Stem cell therapy is a robust option in veterinary medicine for treating painful conditions like osteoarthritis, and public interest continues to grow. But some products enter the market without scientific backing. This article examines what we know about stem cell therapy for pets and where it might be going by featuring interviews with some of the top experts in the field, including researchers at UC Davis, Cornell University, North Carolina State University, and the University of Georgia.

by Jen Reeder

WHEN LIZ LAGANA’S GOLDEN RETRIEVER WAS 11 YEARS OLD, he started having a “really hard time” with his osteoarthritis. Harley couldn’t walk for very long, and stairs were a challenge. He’d been on pain medication for a long time, but it seemed to have stopped working.

“You don’t want to put down an otherwise healthy dog just because he can’t get around like he used to,” she said. “But with an 85-pound dog, you can’t just pick them up and carry them around, either.”

So Lagana and her husband took Harley to AAHA-accredited Pharr Road Animal Hospital in Atlanta to see if stem cell therapy could help their dog.

It did.

“After the first treatment, it was amazing,” she said. “His mobility was just so much better and he didn’t look like he was in pain. It’s a quality-of-life issue and I highly recommend it.”

Success stories like Harley’s, who lived to be 14½, are helping increase client interest in stem cell therapy for pets, particularly for osteoarthritis. The procedure is fairly simple: the veterinary team harvests mesenchymal stem cells (MSCs) from fat (adipose) tissue on the dog’s or cat’s belly while the pet is under anesthesia. The cells are typically processed by a lab, such as VetStem or MediVet Biologics, and a few days later, the hospital injects the MSCs into the pet’s painful areas. Sometimes, platelet-rich plasma is also injected to increase success rates.

Results May Vary

Steve Winokur, DVM, CVA, is the owner of Pharr Road Animal Hospital, which has offered stem cell therapy since 2015 and treated Harley. He said seeing Harley’s posture improve within a week of stem cell therapy was “one of those thunderclap experiences.” He hoped all patients would respond as well.

“Unfortunately, not all patients have quite as good a response as you would hope for,” he said. “Many do and some don’t, as with any treatment modality.”

Pet insurance companies such as Trupanion and Nationwide cover stem cell treatments when prescribed by a veterinarian. However, only a small percentage of Americans have pet insurance, and Winokur said clients often balk at the price (typically around $2,500, which includes pretreatment cancer screening). They’ll opt instead for just platelet-rich plasma injections, which run about $600 and last around four months, as opposed to a year or more.

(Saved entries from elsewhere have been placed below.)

(* ===== verification/ApprovalsSafety.v ===== *)
(** * What approval tokens and policies amount to

    Theorems about [Approvals]: a token is redeemed at most as often as it was issued,
    however the statements of concurrent requests interleave; what its redemption does;
    and which policy decides about a provider. *)

From S2P Require Import Prelude GoStrings Glob Web Identity Tables IpAddr Hoare Approvals.
From stdpp Require Import gmap.
From Stdlib Require Import Sorting.Permutation Sorting.Sorted.
#[local] Open Scope Z_scope.

(** ** Statements in any order

    Requests are served concurrently, so their statements interleave.  A redemption is
    two of them: the lookup, and the update that marks the token; [looks] are the
    redemptions in between. *)

Inductive event :=
| Stored (hash request : string)
| Redeemed (hash request : string).

#[export] Instance event_eq_dec : EqDecision event.
Proof. solve_decision. Defined.

Section Interleaving.
Context {Y : Type} `{GoSort}.
#[local] Abbreviation W := (env (beside adb Y)).

Record sys := Sys { world : W; looks : list (string * string); events : list event }.

(** Rows of other tables go away: the requests of a mirror or an organization with
    them, and the tokens of those requests; users that are gone leave null. *)
Definition cascade (gone : MirrorApprovalRequest -> bool) (t : adb) : adb :=
  let kept := filter (fun kv : string * MirrorApprovalRequest => gone kv.2 = false) (requests t) in
  ADB kept (policies t)
    (filter (fun kv : string * approval_token => is_Some (kept !! tk_ApprovalRequestID kv.2)) (tokens t))
    (users t) (organizations t) (mirrors t).

Definition known (rows : gmap string string) (key : option string) : option string :=
  if refers rows key then key else None.
Definition forget (rows : gmap string string) (r : MirrorApprovalRequest) : MirrorApprovalRequest := {|
  rq_ID := rq_ID r; rq_MirrorConfigID := rq_MirrorConfigID r; rq_OrganizationID := rq_OrganizationID r;
  rq_RequestedBy := known rows (rq_RequestedBy r); rq_ProviderNamespace := rq_ProviderNamespace r;
  rq_ProviderName := rq_ProviderName r; rq_Reason := rq_Reason r; rq_Status := rq_Status r;
  rq_ReviewedBy := known rows (rq_ReviewedBy r); rq_ReviewedAt := rq_ReviewedAt r;
  rq_ReviewNotes := rq_ReviewNotes r; rq_AutoApproved := rq_AutoApproved r; rq_CreatedAt := rq_CreatedAt r;
  rq_UpdatedAt := rq_UpdatedAt r; rq_ExpiresAt := rq_ExpiresAt r |}.
Definition with_users (rows : gmap string string) (t : adb) : adb :=
  ADB (forget rows <$> requests t) (policies t) (tokens t) rows (organizations t) (mirrors t).

Definition on_tabs (f : adb -> adb) (w : W) : W :=
  Env (Beside (f (tabs (st w))) (around (st w))) (faults w) (clock w) (ticks w).

Inductive step : sys -> sys -> Prop :=
(** time passes, statements fail, the outside moves *)
| s_outside w w' ps l : tabs (st w') = tabs (st w) -> step (Sys w ps l) (Sys w' ps l)
| s_cascade gone w ps l : step (Sys w ps l) (Sys (on_tabs (cascade gone) w) ps l)
| s_users rows w ps l : rows !! Nil = None -> step (Sys w ps l) (Sys (on_tabs (with_users rows) w) ps l)
| s_request r w ps l : step (Sys w ps l) (Sys (snd (CreateApprovalRequest r w)) ps l)
| s_decide id status u notes w ps l : step (Sys w ps l) (Sys (snd (UpdateApprovalStatus id status u notes w)) ps l)
| s_policy p w ps l : step (Sys w ps l) (Sys (snd (CreateMirrorPolicy p w)) ps l)
| s_repolicy p w ps l : step (Sys w ps l) (Sys (snd (UpdateMirrorPolicy p w)) ps l)
| s_unpolicy id w ps l : step (Sys w ps l) (Sys (snd (DeleteMirrorPolicy id w)) ps l)
| s_store h id e w ps l :
    let c := CreateApprovalToken h id e w in
    step (Sys w ps l) (Sys (snd c) ps (if is_ok (fst c) then Stored h id :: l else l))
| s_look h w ps l :
    let c := redeem_look h w in
    step (Sys w ps l) (Sys (snd c) (match fst c with Ok id => (h, id) :: ps | Err _ => ps end) l)
| s_mark h id w ps ps' l :
    let c := redeem_mark h id w in
    step (Sys w (ps ++ (h, id) :: ps') l) (Sys (snd c) (ps ++ ps') (if is_ok (fst c) then Redeemed h id :: l else l)).

(** No token has been issued yet, and there is no user with the nil UUID. *)
Definition fresh (s : sys) : Prop :=
  tokens (tabs (st (world s))) = ∅ /\ users (tabs (st (world s))) !! Nil = None /\ looks s = [] /\ events s = [].

Inductive reachable : sys -> Prop :=
| r_fresh s : fresh s -> reachable s
| r_step s s' : reachable s -> step s s' -> reachable s'.

Definition times_stored (h : string) (l : list event) : nat :=
  length (List.filter (fun e => match e with Stored h' _ => String.eqb h' h | _ => false end) l).
Definition times_redeemed (h : string) (l : list event) : nat :=
  length (List.filter (fun e => match e with Redeemed h' _ => String.eqb h' h | _ => false end) l).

He’s been disappointed that more people haven’t proceeded with stem cell therapy—and he wishes clients would bring their dogs in during the early stages of osteoarthritis instead of as a last resort when the disease is advanced.

“The earlier we can start with them, the better the results,” he said. “The big thing for me is trying to get information out to the owners to try and be more proactive.”

John Peroni, DVM, MS, DACVS, codirector of the University of Georgia (UGA) Regenerative Bioscience Center, uses stem cell therapy to treat horses with ailments like torn tendons and ligaments, as well as joint disease, three to four times a month. He enjoys having the chance to treat them differently from 10–15 years ago.

“There’s nothing better than seeing the reality of a clinical case improve with treatment that was not available and now it is,” he said. “It really gets you excited about making a difference.”

Peroni said one of the biggest misconceptions about stem cells is that they should be used as a “last-resort treatment” for end-stage problems like osteoarthritis, because that’s probably not the way they’ll be most effective.

Success stories like Harley’s, who lived to be 14½, are helping increase client interest in stem cell therapy for pets, particularly for osteoarthritis.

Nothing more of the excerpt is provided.